Of course, it will not work unless the case manager follows through. “If you’re not flexible, you won’t last in the field of case management,” Perez says.
“I’ve recruited many case managers over the years that I thought would be really good case managers because they were so good with patients,” she says. “But they were far too rigid, and if you’re task-oriented, you won’t be a successful case manager when it comes time to fly by the seat of your pants because things change, especially when working with at-risk populations.”
With at-risk patients, something might change within minutes, and the case manager must be able to adapt to that change.
“You can have a beautiful care plan lined up and ready to go, and then everything falls apart,” Perez says. “So you have to alter that care plan and not see it as a failure because you’re always thinking about what’s best for the patient.”
Anticipate what can potentially go wrong, and always have a back-up plan. Flexibility is imperative in case management, she adds.
• Provide value-based care. Regardless of what happens with the Affordable Care Act, the focus on value-based care will continue to grow, Perez predicts.
“Personally, I see us finally on the right track of paying for performance, rather than just having fee for service,” she says. “We’re finally putting patients at the center of what we are doing.”
This transformation is an adjustment for many healthcare professionals and institutions. Some organizations are developing quality measures and moving toward standardization.
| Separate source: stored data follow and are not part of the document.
(** The placeholders of an empty list cannot be trimmed: the slice expression
    panics. *)
Definition FetchReorgedRollup (reorgedBlocks : list Hash) (d : DB) : result Hash :=
  match reorgedBlocks with
  | [] => Crash "slice bounds out of range"
  | _ => of_option ErrNotFound
           (rol_hash <$> sql_row (λ r, bool_decide (rol_compression_block r ∈ reorgedBlocks)) (t_rollup d))
  end.
End blocks.

(** ** Facts about transactions *)

(** A transaction without key-value writes is its statements, all or nothing. *)
Lemma Write_statements qs sz d :
  dbTransaction.Write (dbTransaction.mk [] qs sz) d =
  match exec_all qs d with
  | Some d' => (d', Ok tt)
  | None => (d, Err (ErrMsg "failed to exec db statement"))
  end.
Proof.
  unfold dbTransaction.Write, dbTransaction.body. simpl.
  unfold mbind, M_bind, exec_statements. simpl. by destruct (exec_all qs d).
Qed.

Lemma exec_all_single q d : exec_all [q] d = exec_statement q d.
Proof. simpl. by destruct (exec_statement q d). Qed.

Lemma exec_all_app qs qs' d : exec_all (qs ++ qs') d = exec_all qs d ≫= exec_all qs'.
Proof.
  revert d. induction qs as [|q qs IH]; intros d; simpl; [done|].
  destruct (exec_statement q d); simpl; [apply IH|done].
Qed.

(** A write that fails leaves the database as it was. *)
Lemma Write_fail b d e : (dbTransaction.Write b d).2 = Err e → (dbTransaction.Write b d).1 = d.
Proof. unfold dbTransaction.Write. by destruct (dbTransaction.body b d) as [d' [?|?|?]]. Qed.
(** They insert the row and the body, when hash and sequence are free. *)
Lemma Write_batch d b header body rows :
  storable b → t_batch d !! Batch.hashOf b = None →
  (∀ h r, t_batch d !! h = Some r → bat_sequence r ≠ Batch.SeqNo b) →
  (∀ r, r ∈ rows → txr_body r = TxHash (Batch.Header b) ∧ sql_uint64 (txr_nonce r) = true) →
  ∃ d',
    exec_all ([bodyInsert (TxHash (Batch.Header b)) body; bInsert (newRow d b header)] ++
       (if bool_decide (Batch.Transactions b = []) then [] else [txInsert rows])) d = Some d' ∧
    t_block d' = t_block d ∧
    t_batch d' = <[Batch.hashOf b := newRow d b header]> (t_batch d) ∧
    t_body d' = <[TxHash (Batch.Header b) := body]> (t_body d) ∧
    t_exec d' = t_exec d.
Proof.
  intros Hb Hfree Hseq Hrows.
  destruct (u64_small _ (sb_seq b Hb)) as [Hs Hs']. destruct (u64_small _ (sb_number b Hb)) as [Hn Hn'].
  set (d1 := upd_batch (<[Batch.hashOf b := newRow d b header]>)
               (upd_body (<[TxHash (Batch.Header b) := body]>) d)).
  assert (exec_all [bodyInsert (TxHash (Batch.Header b)) body; bInsert (newRow d b header)] d = Some d1) as Hd1.
  { cbn -[sql_row sql_insert sql_uint64 Int.u64]. rewrite lookup_insert_eq. simpl.
    unfold Batch.SeqNo, Batch.NumberOf in *. rewrite Hs, Hn, Hs', Hn'. simpl.
    rewrite (proj2 (sql_row_None _ _)).
    - unfold sql_insert. by rewrite Hfree.
    - intros h r Hr. apply bool_decide_eq_false. by apply (Hseq h). }
  rewrite exec_all_app, Hd1. simpl. case_bool_decide; [by exists d1|].
  destruct (exec_txInsert d1 rows) as (d' & Hd' & Hbl & Hba & Hbo & Hex).
  { intros r Hr. destruct (Hrows r Hr) as [-> ?]. split; [|done]. simpl. rewrite lookup_insert_eq. eauto. }
  exists d'. cbn [exec_all]. rewrite Hd'. simpl. by rewrite Hbl, Hba, Hbo, Hex.
Qed.

(** Replacing the body a header commits to does not change the batches that
    share it. *)
Lemma abs_batch_body d d' b body h r ab :
  storable b → rlp_encode (Batch.Transactions b) = Some body →
  t_body d' = <[TxHash (Batch.Header b) := body]> (t_body d) →
  batch_row_ok d h r ab → abs_batch d' r = Some ab.
Proof.
  intros Hb Hbody Hd' Hrow. pose proof (tro_abs _ _ _ _ Hrow) as Habs.
  pose proof (tro_body _ _ _ _ Hrow) as Htb. pose proof (tro_txs _ _ _ _ Hrow) as Htx.
  unfold abs_batch in *. rewrite Hd'.
  destruct (decide (bat_body r = TxHash (Batch.Header b))) as [Heq|Hne]; [|by rewrite lookup_insert_ne].
  rewrite Heq, lookup_insert_eq. simpl.
  apply bind_Some in Habs as (c & Hc & (hd & Hhd & (txs & Htxs & [= <-])%bind_Some)%bind_Some).
  rewrite Hhd. simpl. rewrite (rlp_roundtrip _ _ Hbody). simpl in *.
  rewrite (sb_txhash b Hb) in Heq. assert (txs = Batch.Transactions b) as <-; [|done].
  apply (inj DeriveSha_txs). congruence.
Qed.

Lemma newRow_ok d d' b header body :
  storable b → rlp_encode (Batch.Header b) = Some header →
  rlp_encode (Batch.Transactions b) = Some body →
  t_body d' = <[TxHash (Batch.Header b) := body]> (t_body d) →
  batch_row_ok d' (Batch.hashOf b) (newRow d b header) (newABatch d b).
Proof.
  intros Hb Hh Hbody Hd'. destruct (u64_small _ (sb_seq b Hb)) as [Hs _].
  destruct (u64_small _ (sb_number b Hb)) as [Hn _].
  split; simpl; try done; [|by rewrite (sb_hash b Hb)|by apply sb_txhash|split; [by apply sb_seq|by apply sb_number]].
  unfold abs_batch. simpl. rewrite Hd', lookup_insert_eq. simpl.
  rewrite (rlp_roundtrip _ _ Hh). simpl. by rewrite (rlp_roundtrip _ _ Hbody).
Qed.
And they recognize the importance of case management as the foundational support of value-based care.
“Truly, case management is at the heart of value-based payments,” Perez says. “It’s all about team-based care and care coordination, and case managers have always done that.”
Health organizations’ roles of patient navigators, patient advocates, and transition coordinators are all functions of case management, she adds.
“These are all functions of case management that people are piecemealing into great, innovative programs,” she notes. “We want to tweak something to make it look fabulous when we have something that works — case management — already in place.”
Case managers should learn how to better work with patients most vulnerable to hospitalization and build relationships with them, experts say.